Our sons no longer have the struggles they did as infants, but they will continue to have struggles. Adult problems. Financial. Physical. Mental. Relational. Career. I hope they reach out to us when they are hurting. I want them to look for the lesson in each hardship. And I pray that they seek God to walk with them through difficult times.

Tuesday, June 18, 2013

Driver's Education

Our eldest son, Kyle, started drivers training last week, even though hes 14.* While it's hard to believe this phase of his life is upon us, I'm glad it's finally here. Not just for the convenience this will offer us (in 13 more months), but being able to say "yes" when he asks to drive (next month) will be great. Over the last year or so, we've often heard..."Can I drive?" "I'll drive!" "When can I drive?" Each time my response has been..."Not yet." "Soon." "I wish." "If you could, I'd let you."

As I reflect on his path to this point, I see how he has been practicing for this event. It all  started with his red Radio Flyer tricycle. Even before he could pedal the tricycle, he wanted to ride it. We'd push him around the cement slab or parking lot, wherever we happened to be. He eventually learned to pedal it himself, but got frustrated with his lack of speed. When the tricycle wasn't exciting enough, he moved onto a battery-powered four wheeler with slick plastic wheels. This was the first time I worried about his driving skills...too fast. Next was his bicycle, with training wheels, of course. He would race around on that bike in the driveway, teetering back and forth between wheels. It wasn't long before he raced around on his bike everywhere we went, on two wheels. After his bike, came the neighbor's 50cc motorcycle that he almost drove into a tree. Then grandpa bought a golf cart for great-grandpa to get around the property. Kyle first got to drive it under adult supervision, but was soon driving it alone, or with passengers. He loves to drive the golf cart, fast and backward.

I have seen growth and confidence in Kyle's "driving" abilities over the years. Learning the biking rules of the road has helped him understand stopping at intersections, staying on his side of the road, and watching out for others. He learned to use one foot to control the pedals on the golf cart rather than two. As for confidence, it didn't matter if it was skills in school, sports, music, or hobbies, the more confident he had in his abilities, the better he became. I hope that continues as he practices driving. While I love seeing him confident, I don't necessarily like watching him drive the golf cart (or the car) around backward.

In each phase of Kyle's growth, I also learned to trust him a little more.

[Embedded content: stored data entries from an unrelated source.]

Lemma port_ready_extends h h' : extends h h' -> port_ready h -> port_ready h'.
Proof.
  intros HE (r & pg & router & ports & group & chassis & names & H1 & H2 & H3 & H4 & H5 & H6 & H7 & H8 & H9 & H10 & H11).
  exists r, pg, router, ports, group, chassis, names. split_and!; try done; try by eapply found_extends.
  eapply Forall2_impl; [exact H10|]. intros id name (c & HF & HN). exists c. split; [by eapply found_extends|done].
Qed.
Lemma okp_bfdPortReady h : okp ensure_call (bfdPortReady e cfg g b) h (fun h' _ => port_ready h').
Proof.
  assert (forall h c, reading e (cl_NBCommand cfg) c -> ensure_call h c) as HR by (by constructor).
  unfold bfdPortReady.
  eapply okp_bind; [by apply okp_query|]. intros h1 rows H1 HF1. apply okp_stop. intros _.
  eapply okp_bind; [apply okp_lift; intros a Ha; exact Ha|]. intros h2 r H2 [-> HN]%namedSingle_iff.
  eapply okp_bind; [apply okp_lift; intros a Ha; exact Ha|]. intros h3 pg H3 HG. cbv beta in HG.
  eapply okp_bind; [by apply okp_query|]. intros h4 rows H4 HF4. apply okp_stop. intros _.
  eapply okp_bind; [apply okp_lift; intros a Ha; exact Ha|]. intros h5 router H5 [-> HN5]%namedSingle_iff.
  eapply okp_bind; [apply okp_lift; intros a Ha; exact Ha|]. intros h6 ports H6 HP. cbv beta in HP.
  apply okp_stop. intros HC%negb_false_iff%contains_iff.
  eapply okp_bind; [by apply okp_record|]. intros h7 group H7 HF7.
  eapply okp_bind; [apply okp_lift; intros a Ha; exact Ha|]. intros h8 chassis H8 HH. cbv beta in HH.
  apply okp_stop. intros _. eapply okp_bind.
  { apply (okp_collect _ _ (fun h' id name => exists c, found_record e h' (cl_NBCommand cfg) "chassis_name" "HA_Chassis" id c /\
      stringValue (c !! "chassis_name") = Ok name)).
    - intros h' h'' id name HE (c & HF & Hc). exists c. split; [by eapply found_extends|done].
    - intros h' id _ _. eapply okp_bind; [by apply okp_record|]. intros h9 c H9 HF9. apply okp_lift. intros name Hc. by exists c. }
  intros h9 names H9 HF9. apply okp_stop. intros HS%Nat.ltb_ge. apply okp_Ok.
  exists r, pg, router, ports, group, chassis, names.
  unfold found_record in HF7 |- *. split_and!; try done; (eapply found_extends; [|eassumption]; extending).
Qed.
Lemma reports_uuids expected rows st m : reports cfg g expected rows st ->
  (entry (uuids (bs_Records st)) m = "" -> forall id, ~ In (mkBFDRecord m id) (bs_Records st)) /\
  (entry (uuids (bs_Records st)) m <> "" -> In (mkBFDRecord m (entry (uuids (bs_Records st)) m)) (bs_Records st)).
Proof.
  intros HR. assert (forall x, uuids (bs_Records st) !! m = Some x -> In (mkBFDRecord m x) (bs_Records st)) as HS.
  { intros x [([m' x'] & Hin & Hm & Hx)|[Hm _]]%fill_Some; [simpl in *; by subst|by apply lookup_empty_Some in Hm]. }
  split; [|by intros H%entry_Some%HS]. intros HE id Hin.
  destruct (fill_is_Some bf_GatewayID bf_UUID _ ∅ _ Hin) as [x Hx]. pose proof (HS x Hx) as Hinx.
  apply (rp_sound _ _ _ _ _ HR) in Hinx as [(r & _ & [Hid _ _ _ _]) _]. apply uuid_nonempty in Hid.
  apply Hid. rewrite <- HE. unfold entry, uuids. simpl in Hx. by rewrite Hx.
Qed.
Lemma okp_ensure_members configured st expected members h : (forall m, In m members -> In m (gc_Gateways g)) ->
  bfd_read e h cfg g records st -> port_ready h -> bfdExpected g records = Ok expected ->
  okp ensure_call (ensure_members e cfg g b configured (uuids (bs_Records st)) expected members) h (fun _ _ => True).
Proof.
  revert h. induction members as [|m members IH]; intros h HM HS HP HX; cbn [ensure_members]; [by apply okp_Ok|].
  assert (In m (gc_Gateways g)) as Hm by (apply HM; by left).
  assert (forall m', In m' members -> In m' (gc_Gateways g)) as HM' by (intros; apply HM; by right).
  pose proof HS as (rows & ex & _ & _ & HR). destruct (reports_uuids _ _ _ (gw_ID m) HR) as [HN HI].
  apply okp_stop. intros Hr. destruct (negb _ && configured); [by apply IH|].
  eapply okp_call with (P := fun _ _ => True).
  - eapply wp_mono; [|apply wp_run]; [done|]. destruct (String.eqb_spec (entry (uuids (bs_Records st)) (gw_ID m)) "") as [E|E].
    + simpl in Hr. apply negb_false_iff, String.eqb_eq in Hr. eapply ec_create; eauto.
    + eapply ec_set; eauto.
  - intros h1 [out|err] H1 _; [|done]. apply IH; try done; [by eapply bfd_read_extends|by eapply port_ready_extends].
Qed.
Lemma okp_EnsureBFD h : okp ensure_call (EnsureBFD e cfg g records) h
  (fun h' st => bfd_read e h' cfg g records st /\ port_ready h').
Proof.
  unfold EnsureBFD. eapply okp_bind; [apply okp_GetBFD; by constructor|]. intros h1 st H1 HS. rewrite Hb.
  eapply okp_bind; [apply okp_bfdPortReady|]. intros h2 [] H2 HP.
  assert (bfd_read e h2 cfg g records st) as HS2 by (by eapply bfd_read_extends).
  pose proof HS as (rows & expected & _ & HX & _). rewrite HX.
  eapply okp_bind; [apply okp_ensure_members; auto|]. intros h3 [] H3 _.
  eapply okp_mono; [apply okp_GetBFD; by constructor|]. intros h4 st' H4 HS'. split; [done|].
  eapply port_ready_extends; [|exact HP]. by eapply extends_trans.
Qed.

(** C23: a session is created only for a member of which the table, read before, showed
    no session and of which no receipt is recorded, and timers are set only of a session
    of the member found by all its columns, in both cases after the native port was read
    as converged; what is reported afterwards is again read from the table, the owner's
    sessions and no other. Sessions are deleted in one transaction only, after every one
    of them was read as the owner's own and both referring tables were read without a
    reference to any, which the transaction verifies again; the deletion is complete only
    when a read showed no session of the owner. *)
Theorem bfd_sessions_are_never_adopted :
  (obeys ensure_call (EnsureBFD e cfg g records) /\
   forall h st, exec (EnsureBFD e cfg g records) h (Ret (Ok st)) -> port_ready h /\
     exists rows expected, found e h (cl_NBCommand cfg) bfdColumns "BFD" [] rows /\
       bfdExpected g records = Ok expected /\ reports cfg g expected rows st) /\
  (obeys delete_call (DeleteBFD e cfg g records) /\
   forall h, exec (DeleteBFD e cfg g records) h (Ret (Ok true)) ->
     exists rows, found e h (cl_NBCommand cfg) bfdColumns "BFD" [] rows /\
       forall r, In r rows -> ~ owned_by r (gc_OwnerUID g)).
Proof.
  split; [|apply bfd_deletion_is_guarded]. split; [eapply okp_obeys, okp_EnsureBFD|]. intros h st HX.
  destruct (okp_exec _ _ _ _ _ (okp_EnsureBFD []) HX) as [HS HP]. done.
Qed.
End safety.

Trust that he had enough balance to not fall on his bike. Trust that he would stop at the next intersection when he would ride ahead of me. Trust that he wouldn't go too fast and watch where he was going on the golf cart. Now as he ventures into driving a car, I have to learn to trust his judgment, trust his skills, and trust he uses the car wisely. While I'm sure I will worry about him, especially when he gets his license and drives alone, I know this is an important step in his journey to adulthood. I look forward to participating in this exciting part of his life, building memories that I hope he will remember when he goes through the same experience with his kids.
 
*Drivers education has changed in Michigan since I took it. Students can now start drivers training when they are 14 years and 8 months. They go through Segment 1, which is 24 hours of classroom time, six hours behind the wheel, and four hours of observation while another student is behind the wheel. Once they have their Level 1 license for at least three months and acquired 30 hours of driving experience, with some night hours in there, they can take Segment 2. After six hours of classroom instruction in Segment 2, they can receive their drivers license at 16 years old.